TASK GOAL
Scan the records for the string "Hfree" and copy every line that holds it.

DATASET EXTRACT
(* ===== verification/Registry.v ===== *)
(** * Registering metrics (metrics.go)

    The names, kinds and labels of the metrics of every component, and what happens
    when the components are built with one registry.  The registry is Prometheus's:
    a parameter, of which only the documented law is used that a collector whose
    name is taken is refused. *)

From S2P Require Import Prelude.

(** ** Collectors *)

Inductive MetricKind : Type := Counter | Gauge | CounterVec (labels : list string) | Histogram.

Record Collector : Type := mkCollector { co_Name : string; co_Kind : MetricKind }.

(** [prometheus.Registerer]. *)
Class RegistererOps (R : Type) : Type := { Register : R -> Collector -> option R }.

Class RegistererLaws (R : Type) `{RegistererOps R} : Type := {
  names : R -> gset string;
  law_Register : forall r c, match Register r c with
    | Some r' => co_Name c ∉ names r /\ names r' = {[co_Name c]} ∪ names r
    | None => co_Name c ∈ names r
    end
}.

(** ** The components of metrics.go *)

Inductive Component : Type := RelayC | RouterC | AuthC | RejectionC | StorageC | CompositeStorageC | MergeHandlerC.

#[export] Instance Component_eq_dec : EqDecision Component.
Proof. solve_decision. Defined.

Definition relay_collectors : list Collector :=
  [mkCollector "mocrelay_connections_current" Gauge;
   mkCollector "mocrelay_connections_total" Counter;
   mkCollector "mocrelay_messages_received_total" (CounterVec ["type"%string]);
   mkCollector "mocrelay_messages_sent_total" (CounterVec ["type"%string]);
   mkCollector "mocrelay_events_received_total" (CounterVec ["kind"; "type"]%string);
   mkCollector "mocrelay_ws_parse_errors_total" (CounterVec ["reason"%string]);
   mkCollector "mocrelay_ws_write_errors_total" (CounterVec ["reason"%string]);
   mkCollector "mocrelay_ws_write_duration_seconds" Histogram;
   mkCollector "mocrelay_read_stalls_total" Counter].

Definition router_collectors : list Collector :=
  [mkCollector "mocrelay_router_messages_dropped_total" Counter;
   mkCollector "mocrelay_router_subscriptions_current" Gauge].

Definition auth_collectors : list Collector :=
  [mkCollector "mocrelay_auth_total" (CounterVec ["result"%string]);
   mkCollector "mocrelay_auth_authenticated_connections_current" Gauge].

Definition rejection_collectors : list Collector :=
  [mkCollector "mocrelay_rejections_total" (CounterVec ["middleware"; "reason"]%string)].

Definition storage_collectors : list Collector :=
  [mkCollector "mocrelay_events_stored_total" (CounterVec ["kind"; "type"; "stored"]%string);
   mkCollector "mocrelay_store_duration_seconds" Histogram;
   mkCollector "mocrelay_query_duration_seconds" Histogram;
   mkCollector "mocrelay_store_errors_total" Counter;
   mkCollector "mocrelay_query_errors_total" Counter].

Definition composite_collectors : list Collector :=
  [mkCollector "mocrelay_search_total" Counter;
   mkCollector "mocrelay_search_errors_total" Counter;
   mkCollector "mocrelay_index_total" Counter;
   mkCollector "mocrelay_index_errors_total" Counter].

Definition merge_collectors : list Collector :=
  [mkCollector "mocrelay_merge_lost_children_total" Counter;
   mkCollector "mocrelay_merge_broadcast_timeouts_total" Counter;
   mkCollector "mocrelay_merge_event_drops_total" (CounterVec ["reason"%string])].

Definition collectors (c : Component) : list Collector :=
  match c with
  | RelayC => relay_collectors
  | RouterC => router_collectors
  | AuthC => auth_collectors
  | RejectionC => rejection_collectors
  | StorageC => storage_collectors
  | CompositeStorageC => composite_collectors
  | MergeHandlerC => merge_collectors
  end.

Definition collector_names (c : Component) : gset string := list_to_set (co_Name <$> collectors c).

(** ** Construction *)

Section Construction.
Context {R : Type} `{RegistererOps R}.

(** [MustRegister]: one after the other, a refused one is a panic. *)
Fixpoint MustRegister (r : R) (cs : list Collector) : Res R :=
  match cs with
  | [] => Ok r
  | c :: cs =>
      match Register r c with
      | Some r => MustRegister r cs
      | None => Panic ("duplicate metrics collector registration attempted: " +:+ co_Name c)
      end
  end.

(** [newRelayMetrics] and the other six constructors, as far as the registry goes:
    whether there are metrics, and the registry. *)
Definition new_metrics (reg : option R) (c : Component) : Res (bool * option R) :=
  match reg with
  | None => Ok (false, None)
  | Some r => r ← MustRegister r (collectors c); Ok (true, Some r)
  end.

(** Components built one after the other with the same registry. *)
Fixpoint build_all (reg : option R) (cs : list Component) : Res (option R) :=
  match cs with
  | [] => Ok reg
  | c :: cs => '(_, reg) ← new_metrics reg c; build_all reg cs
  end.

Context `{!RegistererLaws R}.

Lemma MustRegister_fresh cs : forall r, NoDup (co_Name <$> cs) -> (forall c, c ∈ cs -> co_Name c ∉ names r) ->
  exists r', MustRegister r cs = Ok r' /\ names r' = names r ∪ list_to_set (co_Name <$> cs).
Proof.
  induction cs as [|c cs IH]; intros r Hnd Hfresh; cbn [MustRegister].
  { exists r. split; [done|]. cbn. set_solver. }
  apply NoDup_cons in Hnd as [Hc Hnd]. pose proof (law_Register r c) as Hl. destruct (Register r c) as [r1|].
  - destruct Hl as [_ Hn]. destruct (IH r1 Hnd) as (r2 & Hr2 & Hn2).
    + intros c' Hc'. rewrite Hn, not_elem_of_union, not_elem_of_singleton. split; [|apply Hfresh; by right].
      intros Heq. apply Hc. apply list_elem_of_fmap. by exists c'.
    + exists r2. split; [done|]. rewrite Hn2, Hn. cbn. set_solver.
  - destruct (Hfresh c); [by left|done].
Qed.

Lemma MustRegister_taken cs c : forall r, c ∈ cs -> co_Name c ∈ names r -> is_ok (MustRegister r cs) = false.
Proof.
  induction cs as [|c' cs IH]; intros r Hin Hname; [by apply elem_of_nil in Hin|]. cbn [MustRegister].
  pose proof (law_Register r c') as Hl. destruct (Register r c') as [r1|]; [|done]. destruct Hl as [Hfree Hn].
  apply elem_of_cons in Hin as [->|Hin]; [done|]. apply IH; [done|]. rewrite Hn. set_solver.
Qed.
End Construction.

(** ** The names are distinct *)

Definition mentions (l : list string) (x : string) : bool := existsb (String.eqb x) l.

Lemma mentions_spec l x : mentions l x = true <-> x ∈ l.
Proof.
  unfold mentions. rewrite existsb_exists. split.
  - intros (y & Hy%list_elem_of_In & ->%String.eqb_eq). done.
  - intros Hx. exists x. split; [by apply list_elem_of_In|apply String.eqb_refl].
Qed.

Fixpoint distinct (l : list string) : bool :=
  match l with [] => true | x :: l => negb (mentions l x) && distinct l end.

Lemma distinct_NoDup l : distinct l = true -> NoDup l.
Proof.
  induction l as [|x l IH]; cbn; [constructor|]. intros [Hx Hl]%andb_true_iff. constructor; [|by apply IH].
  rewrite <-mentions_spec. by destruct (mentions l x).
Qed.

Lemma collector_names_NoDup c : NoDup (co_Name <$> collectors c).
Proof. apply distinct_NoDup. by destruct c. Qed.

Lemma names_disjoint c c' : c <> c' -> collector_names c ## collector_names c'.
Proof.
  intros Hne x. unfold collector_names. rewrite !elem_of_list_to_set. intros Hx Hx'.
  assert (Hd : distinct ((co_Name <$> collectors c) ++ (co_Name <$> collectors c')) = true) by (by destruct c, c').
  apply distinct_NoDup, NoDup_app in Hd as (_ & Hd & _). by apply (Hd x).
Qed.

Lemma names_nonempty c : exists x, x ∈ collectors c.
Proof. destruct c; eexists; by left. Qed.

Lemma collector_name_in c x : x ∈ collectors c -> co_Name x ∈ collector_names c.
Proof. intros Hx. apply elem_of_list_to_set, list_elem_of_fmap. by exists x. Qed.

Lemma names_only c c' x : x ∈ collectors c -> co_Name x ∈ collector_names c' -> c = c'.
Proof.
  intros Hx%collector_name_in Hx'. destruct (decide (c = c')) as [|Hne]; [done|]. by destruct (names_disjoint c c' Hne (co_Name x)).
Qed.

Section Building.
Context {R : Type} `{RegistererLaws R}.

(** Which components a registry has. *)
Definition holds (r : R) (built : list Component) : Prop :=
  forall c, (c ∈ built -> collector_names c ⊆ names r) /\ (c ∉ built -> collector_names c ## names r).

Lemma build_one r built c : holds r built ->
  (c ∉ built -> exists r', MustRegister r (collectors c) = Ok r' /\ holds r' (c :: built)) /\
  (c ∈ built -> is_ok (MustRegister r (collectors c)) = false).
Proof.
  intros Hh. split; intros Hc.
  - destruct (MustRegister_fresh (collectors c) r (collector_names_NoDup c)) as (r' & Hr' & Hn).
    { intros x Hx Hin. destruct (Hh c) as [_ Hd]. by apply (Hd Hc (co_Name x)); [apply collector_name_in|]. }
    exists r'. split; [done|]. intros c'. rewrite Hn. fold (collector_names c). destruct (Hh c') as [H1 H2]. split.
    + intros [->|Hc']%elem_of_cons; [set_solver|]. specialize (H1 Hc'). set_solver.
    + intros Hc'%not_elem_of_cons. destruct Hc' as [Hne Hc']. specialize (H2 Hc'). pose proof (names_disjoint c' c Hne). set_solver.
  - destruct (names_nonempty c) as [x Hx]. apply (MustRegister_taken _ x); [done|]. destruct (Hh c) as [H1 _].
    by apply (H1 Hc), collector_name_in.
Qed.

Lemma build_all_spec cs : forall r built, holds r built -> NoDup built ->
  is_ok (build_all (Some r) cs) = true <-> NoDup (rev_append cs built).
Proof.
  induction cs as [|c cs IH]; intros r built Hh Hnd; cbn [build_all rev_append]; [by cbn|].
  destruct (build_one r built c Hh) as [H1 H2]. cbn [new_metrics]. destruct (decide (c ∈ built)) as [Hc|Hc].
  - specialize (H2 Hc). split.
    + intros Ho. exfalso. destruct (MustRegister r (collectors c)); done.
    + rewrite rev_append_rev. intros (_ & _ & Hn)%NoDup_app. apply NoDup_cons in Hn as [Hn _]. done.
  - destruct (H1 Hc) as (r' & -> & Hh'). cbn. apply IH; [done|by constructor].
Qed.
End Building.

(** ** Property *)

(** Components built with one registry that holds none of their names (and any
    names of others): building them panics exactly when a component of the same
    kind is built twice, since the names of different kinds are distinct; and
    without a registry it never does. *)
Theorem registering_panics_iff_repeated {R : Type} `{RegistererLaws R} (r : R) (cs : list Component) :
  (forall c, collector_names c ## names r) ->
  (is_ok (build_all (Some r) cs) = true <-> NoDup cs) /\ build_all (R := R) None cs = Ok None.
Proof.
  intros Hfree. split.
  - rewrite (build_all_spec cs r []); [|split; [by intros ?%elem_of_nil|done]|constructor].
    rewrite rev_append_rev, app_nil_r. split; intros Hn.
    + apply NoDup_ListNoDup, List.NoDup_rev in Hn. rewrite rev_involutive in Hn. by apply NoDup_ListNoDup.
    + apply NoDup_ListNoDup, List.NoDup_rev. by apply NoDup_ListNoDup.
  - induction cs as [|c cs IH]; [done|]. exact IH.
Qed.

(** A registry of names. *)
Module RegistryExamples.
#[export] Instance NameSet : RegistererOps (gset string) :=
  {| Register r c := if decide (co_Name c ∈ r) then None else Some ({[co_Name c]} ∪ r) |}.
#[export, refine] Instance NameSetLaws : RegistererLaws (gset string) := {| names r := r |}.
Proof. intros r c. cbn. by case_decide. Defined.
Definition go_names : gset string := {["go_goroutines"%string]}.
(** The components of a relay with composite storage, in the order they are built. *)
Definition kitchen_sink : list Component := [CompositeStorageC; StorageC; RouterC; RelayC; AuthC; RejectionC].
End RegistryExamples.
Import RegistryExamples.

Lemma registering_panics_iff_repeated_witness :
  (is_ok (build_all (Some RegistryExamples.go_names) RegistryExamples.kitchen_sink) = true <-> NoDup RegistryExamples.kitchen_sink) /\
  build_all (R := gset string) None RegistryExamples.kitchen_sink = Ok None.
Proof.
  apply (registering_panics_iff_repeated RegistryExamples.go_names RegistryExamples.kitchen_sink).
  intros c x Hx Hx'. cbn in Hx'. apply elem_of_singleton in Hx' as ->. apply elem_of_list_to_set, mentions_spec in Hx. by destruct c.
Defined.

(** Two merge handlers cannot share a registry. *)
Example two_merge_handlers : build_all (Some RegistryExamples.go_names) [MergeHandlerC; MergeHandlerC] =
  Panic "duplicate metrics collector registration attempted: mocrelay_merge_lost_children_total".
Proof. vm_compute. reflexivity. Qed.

==

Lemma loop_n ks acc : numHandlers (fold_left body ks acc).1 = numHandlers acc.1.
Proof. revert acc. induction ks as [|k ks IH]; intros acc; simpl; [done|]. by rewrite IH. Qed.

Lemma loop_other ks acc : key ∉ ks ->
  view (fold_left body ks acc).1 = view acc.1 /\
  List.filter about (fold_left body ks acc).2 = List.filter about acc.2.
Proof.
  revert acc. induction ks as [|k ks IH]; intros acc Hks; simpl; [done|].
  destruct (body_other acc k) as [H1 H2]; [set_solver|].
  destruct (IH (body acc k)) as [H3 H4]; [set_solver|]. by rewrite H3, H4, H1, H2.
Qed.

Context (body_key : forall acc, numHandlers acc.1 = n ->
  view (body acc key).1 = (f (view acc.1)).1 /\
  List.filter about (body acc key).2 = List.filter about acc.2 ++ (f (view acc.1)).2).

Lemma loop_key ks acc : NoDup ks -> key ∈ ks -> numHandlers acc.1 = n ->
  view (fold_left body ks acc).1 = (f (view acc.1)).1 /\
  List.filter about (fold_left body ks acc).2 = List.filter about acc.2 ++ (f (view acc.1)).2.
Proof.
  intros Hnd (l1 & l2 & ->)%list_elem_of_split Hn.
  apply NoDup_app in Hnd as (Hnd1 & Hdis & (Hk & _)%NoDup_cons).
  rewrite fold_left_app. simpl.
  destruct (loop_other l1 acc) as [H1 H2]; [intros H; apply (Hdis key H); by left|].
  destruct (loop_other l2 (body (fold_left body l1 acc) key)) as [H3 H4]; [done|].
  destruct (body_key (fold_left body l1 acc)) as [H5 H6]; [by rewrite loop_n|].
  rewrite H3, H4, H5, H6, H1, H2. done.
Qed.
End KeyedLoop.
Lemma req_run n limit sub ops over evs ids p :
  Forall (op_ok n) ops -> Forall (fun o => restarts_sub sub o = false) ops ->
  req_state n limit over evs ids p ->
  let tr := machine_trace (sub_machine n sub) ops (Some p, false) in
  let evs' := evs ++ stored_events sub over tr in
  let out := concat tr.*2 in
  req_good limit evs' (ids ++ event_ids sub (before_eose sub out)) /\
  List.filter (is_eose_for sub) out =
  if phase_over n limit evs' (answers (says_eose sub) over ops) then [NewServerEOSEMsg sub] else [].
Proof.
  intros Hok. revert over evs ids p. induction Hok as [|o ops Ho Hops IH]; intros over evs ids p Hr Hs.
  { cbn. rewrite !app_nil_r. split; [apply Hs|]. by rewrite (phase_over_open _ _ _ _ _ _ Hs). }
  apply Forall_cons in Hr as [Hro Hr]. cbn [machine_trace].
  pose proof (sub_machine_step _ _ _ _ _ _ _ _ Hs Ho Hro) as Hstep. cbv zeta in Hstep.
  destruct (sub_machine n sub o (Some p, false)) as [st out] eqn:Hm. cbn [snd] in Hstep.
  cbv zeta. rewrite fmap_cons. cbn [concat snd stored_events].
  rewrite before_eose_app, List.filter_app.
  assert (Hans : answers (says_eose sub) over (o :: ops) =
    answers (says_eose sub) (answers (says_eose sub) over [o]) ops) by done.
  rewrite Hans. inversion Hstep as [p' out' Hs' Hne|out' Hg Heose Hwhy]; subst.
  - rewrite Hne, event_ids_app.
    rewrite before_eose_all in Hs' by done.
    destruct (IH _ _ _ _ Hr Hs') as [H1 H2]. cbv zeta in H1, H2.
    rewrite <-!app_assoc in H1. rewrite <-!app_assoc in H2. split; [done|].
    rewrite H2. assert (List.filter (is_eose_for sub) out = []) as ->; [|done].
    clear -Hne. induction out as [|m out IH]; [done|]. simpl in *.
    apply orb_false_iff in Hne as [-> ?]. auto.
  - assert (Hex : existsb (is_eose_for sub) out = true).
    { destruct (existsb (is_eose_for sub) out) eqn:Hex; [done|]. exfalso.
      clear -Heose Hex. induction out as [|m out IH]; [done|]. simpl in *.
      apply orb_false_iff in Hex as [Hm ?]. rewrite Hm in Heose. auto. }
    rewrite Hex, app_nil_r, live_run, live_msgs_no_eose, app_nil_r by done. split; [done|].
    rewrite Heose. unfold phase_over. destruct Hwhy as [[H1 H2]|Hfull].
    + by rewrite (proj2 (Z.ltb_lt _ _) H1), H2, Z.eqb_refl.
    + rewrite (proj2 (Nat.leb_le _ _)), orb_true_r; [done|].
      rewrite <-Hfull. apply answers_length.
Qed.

SOLUTION FOR THIS TASK
  pose proof (law_Register r c') as Hl. destruct (Register r c') as [r1|]; [|done]. destruct Hl as [Hfree Hn].
  intros Hfree. split.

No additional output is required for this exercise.